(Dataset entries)

_ _ _

(* ===== verification/Records.v ===== *)
(** record.rs: records, their canonical form, the winner order, manifests. *)

From S2P Require Import Prelude Bytes Utf8 Cursor Canonical Path Identity Concrete.

Definition RECORD_DOMAIN : bytes := lit "skillsync-record-v1" ++ ["000"%byte].
Definition MANIFEST_DOMAIN : bytes := lit "skillsync-manifest-v1" ++ ["000"%byte].

Inductive RecordKind :=
  | File (size : Z) (content_hash : array 32)
  | Tombstone.

#[global] Instance RecordKind_eq_dec : EqDecision RecordKind.
Proof. solve_decision. Defined.

(** [struct Record] *)
Record record := mkRecord {
  rec_collection : bytes;
  rec_path : ProtocolPath;
  rec_modified_ns : Z;
  rec_author : EndpointId;
  rec_kind : RecordKind;
}.

#[global] Instance record_eq_dec : EqDecision record.
Proof. solve_decision. Defined.

Inductive RecordError :=
  | EmptyCollection
  | RecordLengthOverflow
  | FileTooLarge
  | DuplicatePath
  | ManifestLimit
  | RecordCanonical (e : CanonicalError)
  | RecordPath (e : PathError).

#[global] Instance RecordError_eq_dec : EqDecision RecordError.
Proof. solve_decision. Defined.

Definition ensure_u32_length (length : Z) : result unit RecordError :=
  let? _ := ok_or (u32_try_from length) RecordLengthOverflow in Ok tt.

(** [Record::new], which [Record::file] and [Record::tombstone] call. *)
Definition record_new (collection : bytes) (path : ProtocolPath) (modified_ns : Z)
    (author : EndpointId) (kind : RecordKind) : result record RecordError :=
  if bool_decide (collection = []) then Err EmptyCollection
  else
    let? _ := ensure_u32_length (len collection) in
    let? _ := ensure_u32_length (len (path_str path)) in
    let? _ := match kind with
              | File size _ => let? _ := ok_or (i64_try_from size) FileTooLarge in Ok tt
              | Tombstone => Ok tt
              end in
    Ok (mkRecord collection path modified_ns author kind).

Definition record_file collection path modified_ns author size content_hash :=
  record_new collection path modified_ns author (File size content_hash).
Definition record_tombstone collection path modified_ns author :=
  record_new collection path modified_ns author Tombstone.

Definition encode_kind (e : Encoder) (kind : RecordKind) : Encoder :=
  match kind with
  | Tombstone => enc_u8 e 0
  | File size content_hash => enc_fixed (enc_u64 (enc_u8 e 1) size) (arr content_hash)
  end.

(** The steps of [Record::canonical_bytes]; an [Err] is the panic of an
    [expect]. *)
Definition record_encode (r : record) : result bytes CanonicalError :=
  let encoder := enc_new RECORD_DOMAIN in
  let? encoder := enc_string encoder (rec_collection r) in
  let? encoder := enc_string encoder (path_str (rec_path r)) in
  let encoder := enc_i64 encoder (rec_modified_ns r) in
  let encoder := enc_fixed encoder (arr (eid (rec_author r))) in
  Ok (enc_finish (encode_kind encoder (rec_kind r))).

Definition expect_bytes {E} (r : result bytes E) : bytes :=
  match r with Ok l => l | Err _ => [] end.

Definition record_canonical_bytes (r : record) : bytes := expect_bytes (record_encode r).

Definition up_record {A} : decoder A -> parser RecordError A := pmap_err RecordCanonical.

Definition decode_kind : parser RecordError RecordKind :=
  tag <~ up_record dec_u8 ;;
  if tag =? 0 then pret Tombstone
  else if tag =? 1 then
    size <~ up_record dec_u64 ;;
    content_hash <~ up_record (dec_fixed 32) ;;
    pret (File size content_hash)
  else pfail (RecordCanonical UnknownTag).

Definition decode_record_fields : parser RecordError record :=
  collection <~ up_record dec_string ;;
  text <~ up_record dec_string ;;
  path <~ plift (map_err RecordPath (parse text)) ;;
  modified_ns <~ up_record dec_i64 ;;
  author <~ up_record (dec_fixed 32) ;;
  kind <~ decode_kind ;;
  pret (mkRecord collection path modified_ns (mkEndpointId author) kind).

Definition record_from_canonical (l : bytes) : result record RecordError :=
  let? r := decode_with RecordCanonical RECORD_DOMAIN decode_record_fields l in
  record_new (rec_collection r) (rec_path r) (rec_modified_ns r) (rec_author r) (rec_kind r).

(** [RecordHash] *)
Record RecordHash := mkRecordHash { rhash : array 32 }.

#[global] Instance rhash_Inj : Inj (=) (=) rhash.
Proof. intros [] []; simpl; congruence. Qed.
#[global] Instance RecordHash_eq_dec : EqDecision RecordHash.
Proof. solve_decision. Defined.
#[global] Instance RecordHash_ord : Ord RecordHash := ord_via rhash.
#[global] Instance RecordHash_ord_laws : OrdLaws RecordHash := ord_via_laws rhash.

Definition record_canonical_hash `{Crypto} (r : record) : RecordHash :=
  mkRecordHash (blake3 (record_canonical_bytes r)).

Definition compare_winner `{Crypto} (r other : record) : comparison :=
  then_with
    (then_with (cmp (rec_modified_ns r) (rec_modified_ns other))
               (cmp (rec_author r) (rec_author other)))
    (cmp (record_canonical_hash r) (record_canonical_hash other)).

(** ** Manifests *)

Record Manifest := mkManifest { manifest_records : list record }.

#[global] Instance Manifest_eq_dec : EqDecision Manifest.
Proof. solve_decision. Defined.

Definition record_key (r : record) : bytes * ProtocolPath := (rec_collection r, rec_path r).

(** The [BTreeSet] of keys seen so far; [insert] is false on a key it has. *)
Fixpoint insert_keys (keys : gset (bytes * ProtocolPath)) (records : list record)
    : result unit RecordError :=
  match records with
  | [] => Ok tt
  | r :: records =>
      if bool_decide (record_key r ∈ keys) then Err DuplicatePath
      else insert_keys ({[record_key r]} ∪ keys) records
  end.

Definition manifest_new (records : list record) : result Manifest RecordError :=
  let records := sort_by record_key records in
  let? _ := insert_keys ∅ records in
  Ok (mkManifest records).

Fixpoint encode_records (e : Encoder) (records : list record) : result Encoder CanonicalError :=
  match records with
  | [] => Ok e
  | r :: records =>
      let? canonical := record_encode r in
      let? e := enc_sized_bytes e canonical in
      encode_records e records
  end.

(** The steps of [Manifest::canonical_bytes]; an [Err] is the panic of an
    [expect]. *)
Definition manifest_encode (m : Manifest) : result bytes CanonicalError :=
  let encoder := enc_new MANIFEST_DOMAIN in
  let? count := ok_or (u32_try_from (len (manifest_records m))) LengthOverflow in
  let? encoder := encode_records (enc_u32 encoder count) (manifest_records m) in
  Ok (enc_finish encoder).

Definition manifest_canonical_bytes (m : Manifest) : bytes := expect_bytes (manifest_encode m).

Definition decode_manifest_records (max_records : Z) : parser RecordError (list record) :=
  count <~ up_record dec_u32 ;;
  if max_records <? count then pfail ManifestLimit
  else prepeat (Z.to_nat count)
         (canonical <~ up_record dec_sized_bytes ;; plift (record_from_canonical canonical)).

Definition manifest_from_canonical_with_limit (l : bytes) (max_records : Z)
    : result Manifest RecordError :=
  let? records := decode_with RecordCanonical MANIFEST_DOMAIN (decode_manifest_records max_records) l in
  let? manifest := manifest_new records in
  if bool_decide (manifest_canonical_bytes manifest <> l)
  then Err (RecordCanonical UnorderedKeys) else Ok manifest.

Definition manifest_from_canonical (l : bytes) : result Manifest RecordError :=
  manifest_from_canonical_with_limit l usize_max.

(** ** Well-formed records *)

Definition kind_raw (k : RecordKind) : Prop :=
  match k with File size _ => in_u64 size = true | Tombstone => True end.

(** What the field types and the decoder guarantee. *)
Definition record_raw (r : record) : Prop :=
  utf8_valid (rec_collection r) = true /\ in_u32 (len (rec_collection r)) = true /\
  path_wf (rec_path r) /\ in_u32 (len (path_str (rec_path r))) = true /\
  in_i64 (rec_modified_ns r) = true /\ kind_raw (rec_kind r).

(** What [record_new] adds: the invariant of the type. *)
Definition kind_ok (k : RecordKind) : Prop :=
  match k with File size _ => 0 <= size < 2 ^ 63 | Tombstone => True end.
Definition record_wf (r : record) : Prop :=
  record_raw r /\ rec_collection r <> [] /\ kind_ok (rec_kind r).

_ _ _

The problem:
Of the lines above, copy each that contains "Fixpoint".

Result for this task:
Fixpoint insert_keys (keys : gset (bytes * ProtocolPath)) (records : list record)
Fixpoint encode_records (e : Encoder) (records : list record) : result Encoder CanonicalError :=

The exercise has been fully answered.